Old Espresso Tastes Like Burning

It's been a while since I've posted here and for a number of reasons.  Some were health related (off the coffee for a while) and some were work related (completely forgot I had a blog).  Anyway, my strange path back to Roaste.com involved a really terrible cup of espresso I had prepared for myself this morning.

Not a bad facsimile 

Espresso is my morning ritual. It's what allows me to forge through stacks of documents at work. Without the one-point-five ounce (triple basket) elixir running through my blood each morning, I may as well arrive at work with a fold-away bed in tow.  This morning, I almost would have preferred to fall asleep on my boss's desk.  I had a cup of espresso that was simultaneously nauseatingly bitter and puckeringly sour, and with a burnt/charred taste inspired by a chimney.

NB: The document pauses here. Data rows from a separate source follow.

(** C7. Retrieval is authorised row by row: whatever the query, the embedding, the identifiers
    and the graph, a chunk that a search retrieves is a row of an article that is published, active
    and indexed, that satisfies the visibility predicate of the reader and does not deny them, and
    each is retrieved once. *)
Theorem retrieval_authorised k query q u limit f use_graph idents ranks :
  let r := (hybrid_search k query q u limit f use_graph idents ranks).1 in
  NoDup (map ck_id r)
  /\ forall c, c ∈ r -> c ∈ chunks k /\ exists a, ck_article c = Some a
       /\ _authorized_article_filters (departments k) u a = true /\ sql_explicit "deny" u a = false
       /\ a_status a = "published" /\ a_lifecycle_status a = Some "active" /\ a_index_status a = "ready".
Proof.
  destruct (hybrid_visible k query q u limit f use_graph idents ranks) as [Hn Hv]. split; [done|].
  intros c Hc. by apply (visible_row k u f), Hv.
Qed.

(** The rank a chunk keeps over the queries of a search is its best. *)
Lemma note_ranks_lookup l : forall rank ranks i,
  note_ranks rank l ranks !! i =
  fold_left (fun best e => match best with Some b => Some (Z.min b e) | None => Some e end)
    (omap (fun '(r, c) => if Z.eqb (ck_id c) i then Some r else None) (zip (map (fun n => rank + Z.of_nat n) (seq 0 (length l))) l))
    (ranks !! i).
Proof.
  induction l as [|c l IH]; intros rank ranks i; cbn [note_ranks]; [done|]. rewrite IH. cbn [length seq map zip zip_with omap list_omap].
  rewrite Z.add_0_r, <- seq_shift, map_map.
  rewrite (map_ext (fun n => rank + 1 + Z.of_nat n) (fun n => rank + Z.of_nat (S n))) by lia.
  destruct (Z.eqb_spec (ck_id c) i) as [->|Hne]; cbn.
  - rewrite lookup_insert_eq. by destruct (ranks !! i).
  - by rewrite lookup_insert_ne by done.
Qed.
End RetrievalFacts.
(** A person the provider names with capital letters blocks approval: the account with
    the same address is found under the lower-case address, which keeps the automatic rules
    from looking at the person, and is then looked up under the address as written. *)
Theorem mixed_case_address_blocks (db : kbdb) (cn : connector) (permissions : list principal)
    (previous : external_metadata) (p : principal) (x : user) (i : pystr)
    (Hsys : cn_system cn = "google_drive") (Hp : p ∈ permissions)
    (Hpt : pr_principal_type p = Some "user") (Hpi : pr_principal_id p = i) (Hi : truthy i = true)
    (Hx : x ∈ t_users db) (Hxc : u_company_domain x = cn_company_domain cn) (Hxa : u_active x = true)
    (Hxe : sql_lower (u_email x) = py_lower i) (Hxp : py_lower (u_email x) = py_lower i)
    (Hmixed : forall t, py_lower t <> i)
    (Hsub : forall y, y ∈ t_identities db -> xi_subject y <> i)
    (Hmap : forall m, m ∈ t_group_mappings db -> gm_principal_id m <> i) :
  i ∈ em_unmapped_source_user_ids (resolved_metadata db cn permissions previous).
Proof.
  unfold em_unmapped_source_user_ids, resolved_metadata. cbv zeta.
  set (observed := dedup (map (fun p => (principal_kind p, pr_principal_id p)) _)).
  set (mappings := mappings_for db cn (map snd observed)).
  set (user_ids := dedup (map pr_principal_id (List.filter (fun p => type_in p USER_TYPES && _) permissions))).
  set (users := matched_users db cn user_ids).
  set (already := map (fun m => (gm_principal_type m, gm_principal_id m)) mappings ++ _).
  cbn [k_unmapped_source_user_ids default from_option].
  assert (Hiu : i ∈ user_ids).
  { apply elem_of_dedup, elem_of_map. exists p. split; [done|]. apply elem_of_filter_b. split; [done|].
    unfold type_in. rewrite Hpt, Hpi, Hi. done. }
  assert (Hlow : py_lower i ∈ map py_lower user_ids) by (apply elem_of_map; by exists i).
  assert (Hnone : users !! i = None).
  { unfold users, matched_users. destruct user_ids; [by apply elem_of_nil in Hiu|]. rewrite Hsys. cbn [String.eqb].
    apply fold_insert_keys; [|intros; apply Hmixed].
    set (ys := List.filter _ (t_identities db)).
    assert (Hl : forall y, y ∈ ys -> xi_subject y <> i) by (intros y [Hy _]%elem_of_filter_b; by apply Hsub).
    pose proof (fold_insert_keys xi_subject (fun y => show_uuid (xi_user_id y)) ys ∅ i (lookup_empty _) Hl) as Hk.
    revert Hk. cbv beta.
    generalize (fold_left (fun (m : gmap pystr pystr) y => <[xi_subject y := show_uuid (xi_user_id y)]> m) ys ∅).
    clear Hl. clearbody ys. induction ys as [|y ys IH]; intros m0 Hm0; [done|]. cbn. apply IH.
    destruct (xi_email y) as [[|c e]|]; [done| |done]. rewrite lookup_insert_ne; [done|apply Hmixed]. }
  assert (Hsome : is_Some (users !! py_lower i)).
  { unfold users, matched_users. destruct user_ids; [by apply elem_of_nil in Hiu|]. rewrite Hsys. cbn [String.eqb].
    apply fold_insert_some. right. exists x. split; [|done]. apply elem_of_filter_b. split; [done|].
    rewrite Hxe, Hxc, Hxa, String.eqb_refl, !andb_true_r. apply existsb_elem. exists (py_lower i).
    split; [done|]. by apply bool_decide_eq_true. }
  assert (Hal : forall q, q ∈ permissions -> type_in q USER_TYPES = true -> pr_principal_id q = i ->
                  (principal_kind q, i) ∈ already).
  { intros q Hq Ht Hqi. unfold already. apply elem_of_app. right. apply elem_of_map. exists q.
    rewrite Hqi. split; [done|]. apply elem_of_filter_b. split; [done|].
    rewrite Ht, Hqi, Hi. cbn. apply orb_true_iff. right. by apply bool_decide_eq_true. }
  destruct (resolved_people_pending db cn permissions already users i Hal) as [Ha Hw].
  set (auto := auto_resolve db cn permissions already users) in *.
  apply elem_sort_texts, elem_of_map. exists ("user", i). split; [done|]. apply elem_of_filter_b. split.
  - apply elem_of_dedup, elem_of_map. exists p. unfold principal_kind. rewrite Hpt, Hpi. split; [done|].
    apply elem_of_filter_b. by rewrite Hpi.
  - cbn [fst snd]. change (mem "user" USER_TYPES) with true. cbn [andb].
    rewrite bool_decide_eq_true_2 by (by apply lookup_union_None).
    rewrite bool_decide_eq_false_2 by done. cbn. apply negb_true_iff, existsb_false.
    intros m Hm. apply andb_false_iff. right. apply bool_decide_eq_false. apply Hmap.
    unfold mappings, mappings_for in Hm. by apply elem_of_filter_b in Hm as [Hm _].
Qed.

(** A mapping of one kind of principal grants to every kind: the department an
    administrator has mapped to a person is granted to a group that carries the same id. *)
Theorem mapping_kind_ignored (db : kbdb) (cn : connector) (permissions : list principal)
    (previous : external_metadata) (p : principal) (m : external_group_mapping) (x : department)
    (Hp : p ∈ permissions) (Hpi : truthy (pr_principal_id p) = true)
    (Hm : m ∈ t_group_mappings db) (Hmc : gm_connector_id m = cn_id cn) (Hma : gm_active m = true)
    (Hmi : gm_principal_id m = pr_principal_id p) (Hkind : gm_principal_type m <> principal_kind p)
    (Hx : x ∈ t_departments db) (Hxi : dp_id x = gm_department_id m)
    (Hxc : dp_company_domain x = cn_company_domain cn) :
  gm_department_id m ∈ em_mapped_department_ids (resolved_metadata db cn permissions previous).
Proof.
  clear Hkind. unfold em_mapped_department_ids, resolved_metadata. cbv zeta. cbn [k_mapped_department_ids default from_option].
  apply elem_sort_ids, elem_of_union. left. apply elem_of_list_to_set, elem_of_map. exists m. split; [done|].
  unfold mappings_for. apply elem_of_filter_b. split; [done|].
  rewrite Hmc, Hma, Z.eqb_refl. cbn [andb]. apply andb_true_iff. split.
  - apply existsb_elem. exists (pr_principal_id p). rewrite bool_decide_eq_true. split; [|done].
    apply elem_of_map. exists (principal_kind p, pr_principal_id p). split; [done|].
    apply elem_of_dedup, elem_of_map. exists p. split; [done|]. by apply elem_of_filter_b.
  - apply existsb_elem. exists x. by rewrite Hxi, Hxc, Z.eqb_refl, String.eqb_refl.
Qed.
End ResolutionGaps.

(** ** A concrete environment and a connector *)

Definition ascii_lower (c : Z) : Z := if is_upper c then c + 32 else c.
Definition acl_env : KbEnv :=
  {| py_lower := map ascii_lower; sql_lower := map ascii_lower;
     parse_uuid := fun s => match s with [c] => Some c | _ => None end;
     show_uuid := fun i => [i];
     parse_datetime := fun s => Some (len s);
     sha256_hex := id |}.
Definition acl_unicode : AclEnv :=
  {| nfd := id; nonspacing := fun _ => false; CONNECTOR_ACL_AUTO_RESOLVE := true |}.
Definition acl_laws : @UuidLaws acl_env.
Proof. intros i. reflexivity. Defined.

Definition drive : connector :=
  mkConnector 50 $"Drive" "onedrive" "active" None None "acme.test" None [] [] true.
Definition it : department := sample_dept 2 $"IT".
Definition hr : department := sample_dept 3 $"HR".

(** An article of IT and HR, with an internal grant to the account 7. *)
Definition drive_article : article :=
  ex_article <| a_id := 5 |> <| a_departments := [it; hr] |> <| a_dept := $"IT" |>
    <| a_user_permissions := [mkAUP 7 "allow" None] |>.
Definition acl_db : kbdb :=
  empty_db <| t_articles := {[5 := drive_article]} |> <| t_departments := [it; hr] |>
    <| t_users := [sample_user 6 "Staff" [it]; sample_user 7 "Staff" [hr]] |>.
Definition drive_metadata (departments : list uuid) (users : list pystr) : external_metadata :=
  no_metadata <| k_mapped_department_ids := Some departments |>
    <| k_mapped_source_user_ids := Some users |> <| k_provider_acl_present := Some true |>.
Definition drive_document (m : external_metadata) : external_document :=
  mkExternalDocument 40 50 (Some 1) (Some 5) $"drive" $"file-1" None $"policy.md" None None None None
    None "active" m.
(* ===== verification/CloudSync.v ===== *)
(** * The walk of a cloud connector (src/domain/cloud_sync.py)

    [sync_cloud_connector]: the changes a provider reports for the selected scopes become
    documents, access lists, versions and drafts of the review workflow; a failing item is
    quarantined on its own, a failing connector ends the run, and the cursor advances when a
    scope has been walked. The provider's answers, document parsing, the language model that
    routes candidates, object storage and the formatter's queue are the class [Provider]. *)

From S2P Require Import Prelude PyText Models Rbac Permissions Store Drafts SourceAcl.
From Stdlib Require String.
#[local] Open Scope string_scope.
#[local] Open Scope list_scope.
#[local] Open Scope Z_scope.

(** [NormalizedChange] (src/domain/connector_adapters.py), the fields the walk reads *)
Record change := NormalizedChange {
  ch_external_id : pystr;
  ch_corpus_id : pystr;
  ch_name : pystr;
  ch_state : string;
  ch_revision : option pystr;
  ch_mime_type : option pystr;
  ch_parent_external_id : option pystr;
  ch_web_url : option pystr;
  ch_metadata : json
}.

Not a good image to associate with your coffee

Sadly, I was wide awake and acutely aware of the activity occurring on my taste buds. I reached for the orange juice in my fridge and took a swig. Thankfully, espresso is not tooth paste, and orange juice just after an espresso tastes pleasant, similar to cream-sickle (I know I've used this descriptor before, but it's very apt in this case). 

 

I don't know the exact chemistry behind the horror that occurred this morning, but I do know that it was caused by old beans (almost 20 days post-roast) and a desperate attempt to caffeinate.  The moral of the story is use freshly roasted beans (not too fresh, though) and don't settle for anything less.  I felt the need to spread the gospel, even though I'm guessing I'm preaching to the choir.